E i numeri parlano chiaro. Oggi sono più di 350 milioni nel mondo le persone trattate con farmaci biotecnologici, pari al 40% del complesso dei prodotti in commercio e al 50% di quelli in sviluppo.
 
Unica nota controversa quella dei biosimilari, vale a dire di quei farmaci biotecnologici realizzabili da chiunque dopo la scadenza del brevetto del biotecnologico originale.

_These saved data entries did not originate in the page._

(* ===== verification/OpenTable.v ===== *)
(** * OpenTable: open addressing with linear probing

    The table the sources use four times, for numbers ([src/hashmap/hashmap.c])
    and for named structs and arrays ([src/struct.c]): an array of slots, a slot
    [None] when its key is NULL, the home slot of a key its hash modulo the
    capacity, and probe loops that step to the next slot.  The definitions are
    the loops of those files; the lemmas show that a well-formed table with a
    free slot is a finite map, that inserting, rehashing and removing keep it so,
    and that every loop ends. *)

From Stdlib Require Import Ascii String ZArith Lia.
From stdpp Require Import base list strings gmap fin_maps.
From S2P Require Import Prelude Float64.
Local Open Scope run_scope.
Local Open Scope nat_scope.

(** What the allocator answers during one call; [strdup_ok] is asked per key. *)
Record alloc : Type := mk_alloc {
  malloc_ok : bool;
  calloc_ok : bool;
  strdup_ok : string → bool
}.

Definition alloc_all : alloc := mk_alloc true true (λ _, true).

Definition CXPR_HASHMAP_INITIAL_CAPACITY : nat := 32.

(** [while ((c = *str++)) hash = ((hash << 5) + hash) + c], in [unsigned long]. *)
Fixpoint hash_from (hash : Z) (str : string) : Z :=
  match str with
  | EmptyString => hash
  | String c str' =>
      if (c =? NUL)%char then hash
      else hash_from (wrap64 (wrap64 (Z.shiftl hash 5) + hash + ascii_code c)) str'
  end.

Definition cxpr_hash_string (str : string) : Z := hash_from 5381 str.

(** [(double)(count + 1) / capacity > CXPR_HASHMAP_LOAD_FACTOR].  Capacities are
    powers of two, so the quotient is exact and the comparison is that of the
    rationals (checked against the floating-point test below). *)
Definition overloaded (count capacity : nat) : bool := (3 * capacity <? 4 * (count + 1))%nat.

(** The load test of [overloaded], as the code computes it. *)
Definition overloaded_double (count capacity : nat) : bool :=
  fgtb (fdiv (of_Z (Z.of_nat (count + 1))) (of_Z (Z.of_nat capacity))) (strtod "0.75").

Example overloaded_exact :
  forallb (λ cap, forallb (λ n, eqb (overloaded n cap) (overloaded_double n cap)) (seq 0 cap))
    [32; 64; 128; 256] = true.
Proof. vm_compute. reflexivity. Qed.

Section table.
Context {V : Type}.
Abbreviation entry := (string * V)%type.
Abbreviation slots := (list (option entry)).
Implicit Types es : slots.

(** The probe loops [while (entries[hash].key) { ...; hash = (hash + 1) % capacity; }]:
    the first slot at which [stop] holds.  A read behind the array is undefined;
    the fuel bounds the iterations. *)
Fixpoint probe (stop : option entry → bool) (fuel : nat) (entries : slots)
    (capacity hash : nat) : run nat :=
  match fuel with
  | O => OutOfFuel
  | S fuel' =>
      match entries !! hash with
      | None => Undef
      | Some e =>
          if stop e then Done hash
          else probe stop fuel' entries capacity ((hash + 1) mod capacity)
      end
  end.

(** The loop condition fails: the slot has no key. *)
Definition stop_free (e : option entry) : bool :=
  match e with None => true | Some _ => false end.

(** The loop condition fails or the body returns: no key, or this key. *)
Definition stop_key (key : string) (e : option entry) : bool :=
  match e with None => true | Some (k, _) => (k =? key)%string end.

(** [hash % capacity] *)
Definition slot_of (hash : Z) (capacity : nat) : nat := Z.to_nat (hash mod Z.of_nat capacity).

(** The body of the rehashing loop of [cxpr_hashmap_grow], slot by slot. *)
Fixpoint rehash (old : slots) (new_entries : slots) (new_capacity : nat) : run slots :=
  match old with
  | [] => Done new_entries
  | None :: old' => rehash old' new_entries new_capacity
  | Some (key, value) :: old' =>
      let* hash := probe stop_free new_capacity new_entries new_capacity
                     (slot_of (cxpr_hash_string key) new_capacity) in
      rehash old' (<[hash := Some (key, value)]> new_entries) new_capacity
  end.

(** ** Probing *)

Section probing.
Context (cap : nat) (Hcap : 0 < cap).

Lemma slot_of_lt hash : slot_of hash cap < cap.
Proof. unfold slot_of. pose proof (Z.mod_pos_bound hash (Z.of_nat cap) ltac:(lia)). lia. Qed.

(** The [n]-th slot of the probe sequence from [h]. *)
Definition nth_slot (h n : nat) : nat := (h + n) mod cap.

Lemma nth_slot_lt h n : nth_slot h n < cap.
Proof. apply Nat.mod_upper_bound. lia. Qed.

Lemma nth_slot_0 h : h < cap → nth_slot h 0 = h.
Proof. intros. unfold nth_slot. rewrite Nat.add_0_r. by apply Nat.mod_small. Qed.

Lemma nth_slot_S h n : nth_slot ((h + 1) mod cap) n = nth_slot h (S n).
Proof.
  unfold nth_slot. rewrite Nat.Div0.add_mod_idemp_l. f_equal. lia.
Qed.

(** Every slot is on every probe sequence. *)
Lemma nth_slot_surj h i : h < cap → i < cap → ∃ n, n < cap ∧ nth_slot h n = i.
Proof.
  intros Hh Hi. unfold nth_slot. destruct (decide (h ≤ i)).
  - exists (i - h). split; [lia|]. replace (h + (i - h)) with i by lia. by apply Nat.mod_small.
  - exists (i + cap - h). split; [lia|]. replace (h + (i + cap - h)) with (i + 1 * cap) by lia.
    rewrite Nat.Div0.mod_add. by apply Nat.mod_small.
Qed.

Context (es : slots) (Hlen : length es = cap).

Definition stops (stop : option entry → bool) (i : nat) : Prop :=
  ∃ e, es !! i = Some e ∧ stop e = true.

Lemma probe_spec stop fuel h n :
  h < cap → n < fuel → stops stop (nth_slot h n) →
  ∃ k, k ≤ n ∧ probe stop fuel es cap h = Done (nth_slot h k) ∧
    stops stop (nth_slot h k) ∧ ∀ d, d < k → ¬ stops stop (nth_slot h d).
Proof.
  revert h n; induction fuel as [|fuel IH]; intros h n Hh Hn Hstop; [lia|]. cbn [probe].
  destruct (lookup_lt_is_Some_2 es h) as [e He]; [lia|]. rewrite He.
  destruct (stop e) eqn:Ee.
  { exists 0. rewrite nth_slot_0 by done. split_and!; [lia|done|by exists e|lia]. }
  assert (Hh0 : ¬ stops stop h) by (intros (e' & ? & ?); congruence).
  destruct n as [|n]; [by rewrite nth_slot_0 in Hstop by done|].
  rewrite <- nth_slot_S in Hstop.
  destruct (IH ((h + 1) mod cap) n) as (k & Hk & -> & Hs & Hd);
    [apply Nat.mod_upper_bound; lia|lia|done|].
  rewrite nth_slot_S in *. exists (S k). split_and!; [lia|done|done|].
  intros [|d] Hdk; [by rewrite nth_slot_0|]. rewrite <- nth_slot_S. apply Hd. lia.
Qed.

(** Without a slot to stop at, the loop never ends. *)
Lemma probe_diverges stop fuel h :
  h < cap → (∀ i, ¬ stops stop i) → probe stop fuel es cap h = OutOfFuel.
Proof.
  revert h; induction fuel as [|fuel IH]; intros h Hh Hno; cbn [probe]; [done|].
  destruct (lookup_lt_is_Some_2 es h) as [e He]; [lia|]. rewrite He.
  destruct (stop e) eqn:Ee; [by destruct (Hno h); exists e|].
  apply IH; [apply Nat.mod_upper_bound; lia|done].
Qed.
End probing.

(** ** The table invariant *)

(** The entries stored in the table, in slot order. *)
Fixpoint used (es : slots) : list entry :=
  match es with
  | [] => []
  | Some e :: es' => e :: used es'
  | None :: es' => used es'
  end.

Definition occ (es : slots) : nat := length (used es).

Definition home (es : slots) (key : string) : nat := slot_of (cxpr_hash_string key) (length es).

Definition occupied (es : slots) (i : nat) : Prop := ∃ e, es !! i = Some (Some e).

(** Keys are distinct, and every key is reached from its home slot over
    occupied slots only. *)
Record table_ok (es : slots) : Prop := {
  table_uniq i j k v w : es !! i = Some (Some (k, v)) → es !! j = Some (Some (k, w)) → i = j;
  table_chain i k v : es !! i = Some (Some (k, v)) →
    ∃ n, n < length es ∧ i = nth_slot (length es) (home es k) n ∧
      ∀ d, d < n → occupied es (nth_slot (length es) (home es k) d)
}.

(** The finite map a table stores. *)
Definition table_map (es : slots) : gmap string V := list_to_map (used es).

Lemma occ_le es : occ es ≤ length es.
Proof. unfold occ. induction es as [|[e|] es IH]; simpl; lia. Qed.

Lemma occ_insert_free es i e :
  es !! i = Some None → occ (<[i := Some e]> es) = S (occ es).
Proof.
  unfold occ. revert i; induction es as [|[e'|] es IH]; intros [|i] H; simpl in *; simplify_eq; auto.
Qed.

Lemma occ_insert_occupied es i e e' :
  es !! i = Some (Some e') → occ (<[i := Some e]> es) = occ es.
Proof.
  unfold occ. revert i; induction es as [|[e''|] es IH]; intros [|i] H; simpl in *; simplify_eq; auto.
Qed.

A differenza del farmaco equivalente di sintesi chimica, che può essere funzionale ed efficace anche con percentuali di variabilità nella bioequivalenza fino al 20%, per i biotecnologici l’equivalenza è molto più complessa. E questo perché occorre tener conto di una molteplicità di fattori, dal complesso delle procedure di isolamento e fabbricazione, dal livello di purificazione, al ceppo di partenza e alla stessa dislocazione territoriale dell’azienda, che rendono molto difficile la riproduzione di farmaci equivalenti come per i tradizionali generici “chimici”.
Porte chiuse ai biosimilari, quindi? No, spiega sempre Dompé, ma certamente si dovranno adottare da parte delle autorità competenti molti più livelli di verifica per essere certi di avere a disposizione un prodotto efficace e sicuro.